2014 Pulitzer Prize Winner

Fishing: Revisiting the Arkansas River

Published: April 13, 2014, 4:23 pm, by Paul Klee

Ark.River.Mountains     Maya.Fish.Ark

After writing this column on the evolution of the Arkansas River, I was eager to see its progress in 2014.

This river is changing, in a very good way, and the most popular fishery in Colorado is more attractive than ever. (I shy from hyperbole in fish stories — no, really — but in this case it’s accurate.) The drought helped. The introduction of salmonflies helped. And (much-appreciated) water-management decisions are helping.  As a result, the fish are bigger. That’s no fish story.

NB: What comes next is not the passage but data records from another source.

(** The branch taken when the listing shows several lines, up to the point
    where the answer has been read. *)
Lemma select_menu (w : World Ext) (cp1 cp2 : CompletedProcess) (e1 e2 : Ext)
  (listing names line : string) (rest : list string) :
  exec list_argv (ext w) = (Launched cp1, e1) ->
  captured cp1 = Some listing ->
  (1 < session_count listing)%Z ->
  exec names_argv e1 = (Launched cp2, e2) ->
  captured cp2 = Some names ->
  stdin w = line :: rest ->
  let sessions := menu_of names in
  let asked :=
    mkWorld e2 (environ w) rest
      (term w ++ Printed menu_header :: menu_lines 1 sessions ++ [Prompt "Auswahl: "])
      (trace w ++ [list_argv; names_argv]) in
  main_select exec SERVERS w =
    match Py.int line with
    | None => (Raise ValueError, asked)
    | Some number =>
        if ((0 <=? number - 1) && (number - 1 <? Z.of_nat (length sessions)))%Z
        then match nth_error sessions (Z.to_nat (number - 1)) with
             | Some session => attach_session exec session asked
             | None => (Raise IndexError, asked)
             end
        else (Ret tt, asked)
    end.
Proof.
  intros Hls Ht1 Hc Hnm Ht2 Hin sessions asked. unfold main_select. unfold bind at 1.
  fold list_argv names_argv.
  destruct (run_capture _ _ _ _ _ Hls Ht1) as [err1 E1]. rewrite E1. cbn [stdout].
  destruct (Z.gtb_spec (session_count listing) 1) as [_|Hle]; [|lia].
  unfold bind at 1. unfold print at 1, emit. unfold bind at 1.
  cbn [ext environ stdin term trace].
  match goal with |- context [subprocess_run exec names_argv Capture ?w0] =>
    destruct (run_capture names_argv w0 cp2 e2 names Hnm Ht2) as [err2 E2] end.
  rewrite E2. cbn [ext environ stdin term trace stdout].
  fold (menu_of names). fold sessions.
  unfold bind at 1. rewrite print_menu_eq. cbn [ext environ stdin term trace].
  unfold bind at 1. unfold input. unfold bind at 1. unfold emit.
  cbn [ext environ stdin term trace]. rewrite Hin.
  fold menu_header.
  assert (Hw : mkWorld e2 (environ w) rest
                 (((term w ++ [Printed menu_header]) ++
                    menu_lines 1 sessions) ++ [Prompt "Auswahl: "])
                 ((trace w ++ [list_argv]) ++ [names_argv]) = asked).
  { unfold asked. f_equal.
    - rewrite <- !app_assoc. reflexivity.
    - rewrite <- app_assoc. reflexivity. }
  unfold bind at 1. unfold int_of.
  destruct (Py.int line) as [number|]; unfold ret, raise.
  - rewrite <- ?app_assoc in *. cbn [app] in *.
    destruct ((0 <=? number - 1)%Z && (number - 1 <? Z.of_nat (length sessions))%Z).
    + unfold bind, index. destruct (nth_error sessions (Z.to_nat (number - 1)));
        unfold ret, raise; rewrite ?app_nil_r in *; rewrite <- ?Hw; rewrite <- ?app_assoc; reflexivity.
    + rewrite ?app_nil_r in *. rewrite <- Hw. rewrite <- ?app_assoc. reflexivity.
  - rewrite ?app_nil_r in *. rewrite <- Hw. rewrite <- ?app_assoc. reflexivity.
Qed.
(** * tgres: the ingestion pipeline of [transceiver.go] and [receiver/worker.go]

    A shallow embedding of the worker, flusher hand-off, copy-request and
    stats-aggregator code, with the properties of the written specification
    stated against it.

    Conventions.
    - Go's [int64], [int] (64-bit) and [time.Duration] (an [int64] count of
      nanoseconds) are [Z] with the wrap-around of [Int64.wrap] written at
      every arithmetic operation.
    - Go's [float64] is the primitive binary64 type [float].
    - A pointer to a live data source is the key of that data source in the
      store [dss]; a snapshot ([mostlyCopy]) is a record value.
    - A [for k := range m] loop visits the keys left in [m] in an order Go
      leaves unspecified; the loops below visit them in the order of
      [elements] / [map_to_list], skip a key deleted before it is reached,
      and every statement about them is independent of that order. *)

From Stdlib Require Import ZArith Lia Floats.
From stdpp Require Import base option list gmap strings.

Local Open Scope Z_scope.

(** ** Results of Go statements that may block or panic *)

Inductive outcome (A : Type) : Type :=
  | Done (a : A)
  | Blocked
  | Panic (msg : string).
Arguments Done {A} a.
Arguments Blocked {A}.
Arguments Panic {A} msg.
(** * Hardware-Info.py: the data-acquisition pipeline, embedded in Rocq

    A shallow embedding of [src/Hardware-Info.py]: the helpers ([fmt_bytes],
    [run_cmd], [esc], [make_table], [make_kv_table], [progress_bar],
    [make_card], [make_sub]), the six collectors and the assembling part of
    [main], followed by the properties of the pipeline.

    Conventions of the embedding.
    - A Python [str] is a list of Unicode code points ([str := list N]).
      Literals of the source are written [lit "..."]; [lit] decodes the UTF-8
      bytes of the Rocq literal into code points.
    - A Python [float] is the rational it denotes ([Q]); NaN and the
      infinities are outside the model, and products and quotients are exact
      (the rounding of float arithmetic is not modelled).  Fixed-point
      formatting ([:.1f], [:.2f], [:.0f]) rounds half to even, as CPython
      does on the exact value of the float.
    - Everything the program reads from its environment (the optional
      modules, [platform], [socket], [shutil.which], [subprocess.run],
      [json.loads], the clock) is a field of the record [World].
    - Collectors run in the monad [M]: a result or a raised exception,
      together with the trace of the probes that were invoked. *)

From Stdlib Require Import List NArith ZArith QArith Qabs Qminmax Bool Lia.
From Stdlib Require Import Permutation Sorted Qround.
From Stdlib Require String Ascii.
Import ListNotations String.StringSyntax.

Set Implicit Arguments.
Close Scope Q_scope.
Local Open Scope string_scope.
Local Open Scope list_scope.

(* ================================================================== *)
(** ** Strings *)

Definition char := N.
Definition str := list char.

(** UTF-8 decoding, used only to read the literals of this file. *)
Fixpoint utf8_decode (bs : list N) : str :=
  match bs with
  | [] => []
  | b :: r =>
      if (b <? 128)%N then b :: utf8_decode r
      else if (b <? 224)%N then
        match r with
        | b1 :: r1 => ((b - 192) * 64 + (b1 - 128))%N :: utf8_decode r1
        | _ => []
        end
      else if (b <? 240)%N then
        match r with
        | b1 :: b2 :: r2 =>
            ((b - 224) * 4096 + (b1 - 128) * 64 + (b2 - 128))%N :: utf8_decode r2
        | _ => []
        end
      else
        match r with
        | b1 :: b2 :: b3 :: r3 =>
            ((b - 240) * 262144 + (b1 - 128) * 4096 + (b2 - 128) * 64 + (b3 - 128))%N
              :: utf8_decode r3
        | _ => []
        end
  end.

I snuck down to the Lower Basin, a few miles downstream of Salida, for a couple days last week. My loyal fishing guide was there (above right). As you can see, she’s the only guide who doesn’t advocate catch-and-release.

One day the fishing was extraordinary. The next it was remarkably slow. When it was good, fish were keying on brown streamers (the biggest, ugliest in your box) and the usual suspects (#18-20 Rainbow Warriors, #16-20 Olive Pheasant Tails, various Caddis larvae patterns). There was no dry-fly action to speak of, although that could be due to the wind. 

Mostly, I’m writing this blog because the snow is blowing sideways outside my house, and the idea of another sunroof afternoon on the Arkansas lifts the spirits. But if you are researching the next destination to get on the river before runoff hits, there are worse options than the Ark. There might not be better.